The three projects are Quy Xa iron ore mining and Lao Cai steel complex invested by Vietnam-China Mineral and Metallurgy Co., Ltd. (VTM), Thai Nguyen iron and steel plant–phase 2 invested by Thai Nguyen Iron and Steel JSC (Tisco), and the third is Dinh Vu polyester plant invested by PetroVietnam Petrochemical and Textile Fiber JSC (PVTex).
Positive movements from three loss-marking projects
According to a report from Tisco, despite the fact that the construction of Thai Nguyen iron and steel plant—phase 2 has been delayed, the first phase of the plant made profit. Notably, as of the end of 2017, Tisco reported VND101.71 billion ($4.47 million) in after-tax profit via selling 724,615 tonnes of rolled steel and over 400,000 tonnes of steel billets and other products.
VTM, after two consecutive years of operating in loss, stared to make profit in 2017. Notably, VTM earned a pre-tax profit of VND405 billion ($17.79 million). In the first two months of this year, VTM made VND1.069 trillion ($46.97 million) in revenue and VND198 billion ($8.69 million) in pre-tax profit from the Quy Xa iron ore mining and Lao Cai steel projects.
With the above business results, Nghiem Xuan Da, chairman of the Board of Directors of Vietnam Steel Corporation, proposed the government to remove Quy Xa iron ore mining and Lao Cai steel projects from the list of 12 loss-making projects.

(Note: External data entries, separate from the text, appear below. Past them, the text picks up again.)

(* ===== verification/Umalloc.v ===== *)
(** * user/umalloc.c

    The allocator of user programs: a circular list of free blocks in order of
    address.  Memory is seen as headers, sixteen bytes each; adding to a
    [Header *] moves by that much.  Loops over the list take fuel, [None] when
    it runs out. *)

From stdpp Require Import functions.
From S2P Require Import Prelude.

Definition SZ : Z := 16.   (* sizeof(Header) *)

(** The [ptr] and [size] fields of the header at an address, the variable
    [freep], and the end of the process's memory. *)
Record heap : Type := Heap {
  hptr : Z -> Z;
  hsize : Z -> Z;
  freep : Z;
  brk : Z
}.
Definition set_ptr (a v : Z) (h : heap) : heap := Heap (<[a := v]> (hptr h)) (hsize h) (freep h) (brk h).
Definition set_size (a v : Z) (h : heap) : heap := Heap (hptr h) (<[a := u32 v]> (hsize h)) (freep h) (brk h).
Definition set_freep (v : Z) (h : heap) : heap := Heap (hptr h) (hsize h) v (brk h).
Definition set_brk (v : Z) (h : heap) : heap := Heap (hptr h) (hsize h) (freep h) v.

(** The loop of [free]: the block after which [bp] belongs. *)
Fixpoint free_loop (fuel : nat) (h : heap) (bp p : Z) : option Z :=
  match fuel with
  | O => None
  | S f =>
      let nx := hptr h p in
      if (p <? bp) && (bp <? nx) then Some p
      else if (nx <=? p) && ((p <? bp) || (bp <? nx)) then Some p
      else free_loop f h bp nx
  end.

(** The two merges. *)
Definition join_next (bp p : Z) (h : heap) : heap :=
  let nx := hptr h p in
  if bp + SZ * hsize h bp =? nx
  then set_ptr bp (hptr h nx) (set_size bp (hsize h bp + hsize h nx) h)
  else set_ptr bp nx h.
Definition join_prev (bp p : Z) (h : heap) : heap :=
  if p + SZ * hsize h p =? bp
  then set_ptr p (hptr h bp) (set_size p (hsize h p + hsize h bp) h)
  else set_ptr p bp h.

Definition free (fuel : nat) (ap : Z) (h : heap) : option heap :=
  let bp := ap - SZ in
  match free_loop fuel h bp (freep h) with
  | None => None
  | Some p => Some (set_freep p (join_prev bp p (join_next bp p h)))
  end.

Section malloc.
Variable base : Z.                  (* &base *)
Variable grants : Z -> Z -> bool.   (* whether the kernel grows the process by so much *)

(** [sbrk(n)] takes an int; nothing stands for the result -1. *)
Definition sbrk (n : Z) (h : heap) : option (Z * heap) :=
  let n := i32 n in
  if grants (brk h) n then Some (brk h, set_brk (brk h + n) h) else None.

(** The new [freep] and heap; [Some None] when there is no memory. *)
Definition morecore (fuel : nat) (nu : Z) (h : heap) : option (option heap) :=
  let nu := if nu <? 4096 then 4096 else nu in
  match sbrk (nu * SZ) h with
  | None => Some None
  | Some (p, h) =>
      match free fuel (p + SZ) (set_size p nu h) with
      | Some h => Some (Some h)
      | None => None
      end
  end.

(** [p] is a large enough block and [prevp] the one before it. *)
Definition take_block (prevp p nunits : Z) (h : heap) : Z * heap :=
  if hsize h p =? nunits then (p + SZ, set_freep prevp (set_ptr prevp (hptr h p) h))
  else
    let h := set_size p (hsize h p - nunits) h in
    let q := p + SZ * hsize h p in
    (q + SZ, set_freep prevp (set_size q nunits h)).

Fixpoint malloc_loop (fuel ffuel : nat) (prevp p nunits : Z) (h : heap) : option (Z * heap) :=
  match fuel with
  | O => None
  | S f =>
      if nunits <=? hsize h p then Some (take_block prevp p nunits h)
      else if p =? freep h then
        match morecore ffuel nunits h with
        | None => None
        | Some None => Some (0, h)
        | Some (Some h) => malloc_loop f ffuel (freep h) (hptr h (freep h)) nunits h
        end
      else malloc_loop f ffuel p (hptr h p) nunits h
  end.

Definition nunits_of (nbytes : Z) : Z := u32 ((nbytes + SZ - 1) / SZ + 1).
Definition malloc (fuel ffuel : nat) (nbytes : Z) (h : heap) : option (Z * heap) :=
  let nunits := nunits_of nbytes in
  let h := if freep h =? 0 then set_size base 0 (set_freep base (set_ptr base base h)) else h in
  malloc_loop fuel ffuel (freep h) (hptr h (freep h)) nunits h.
End malloc.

The long-delayed Dinh Vu polyester plant completed preparations to resume the operation of its draw texturised yarn (DTY) manufacturing workshop on March 20, creating the premise to resume the operations of its remaining workshops.
The operating duration of the DTY workshop will be six months, during which PetroVietnam Petrochemical and Textile Fiber JSC (PVTex), the plant’s operator, will select a partner to co-operate in running the plant.
Thirty capital to remain operation
VTM has studied plans to invest into a manufacturing line with the annual capacity of 500,000 tonnes for Quy Xa iron ore mining and Lao Cai steel projects, however, it is only a dream as the firm is already struggling to escape its losses. Meanwhile, the government expressed reluctance to provide state money to rescue these loss-making projects.
Regarding the Thai Nguyen iron and steel plant–phase 2, the government approved Tisco’s divestment plan to collect capital to keep its existing plant in operation and resume the construction of the second phase of the plant.
According to Da, Tisco has to pay VND350 billion ($15.37 million) of interest to banks every year. This money is taken from the profit of the company. In case Tisco decreases the state-owned stake to 20 per cent from the existing 65 per cent, Tisco will have money to pay the a part of its debts to banks and reduce subsequent interest payments, allowing it to turn the profit to invest in the second phase of the plant.
|The key factor to resume the operations of loss-making projects is generating enough money to pay off their debts and the expenditures for hiring lawyers to deal with litigation in EPC contracts with foreign contractors, among others.|
Dinh Vu polyester plant, according to the calculations, needs VND256 billion ($11.2 million) to resume operations. To this effect, the chairman of PVTex proposed a series of incentives.
Notably, the firm asked to receive support during the completion of the procedures to resume the plant. Besides, it required to keep the 2 per cent import tax applied on fiber products and asked for exemption from import tax on partially oriented yarn (POY) products.
In order to operate the plant smoothly, PVTex asked the Ministry of Industry and Trade and PetroVietnam to consider a number of its proposals. Accordingly, PVTex wants to receive paraxylene (PX) manufactured by Nghi Son Refinery and Petrochemical (NSRP) complex from PetroVietnam and receive 50 per cent of the polypropylene manufactured by Binh Son Refinery (BSR). At the same time, PVTex requested preferential policies that NSRP and BSR applied to partners in PX and polypropylene sales contracts.
Furthermore, the company has built long-term plans to deal with the plant and in April it will submit them to local authorities to select the optimal plan. The first alternative offered by PVTex is to take the plants operation in its own hands. The second alternative is co-operating with either an international or a domestic partner, while the third plan is either to sell the plant or to declare bankruptcy for the plant.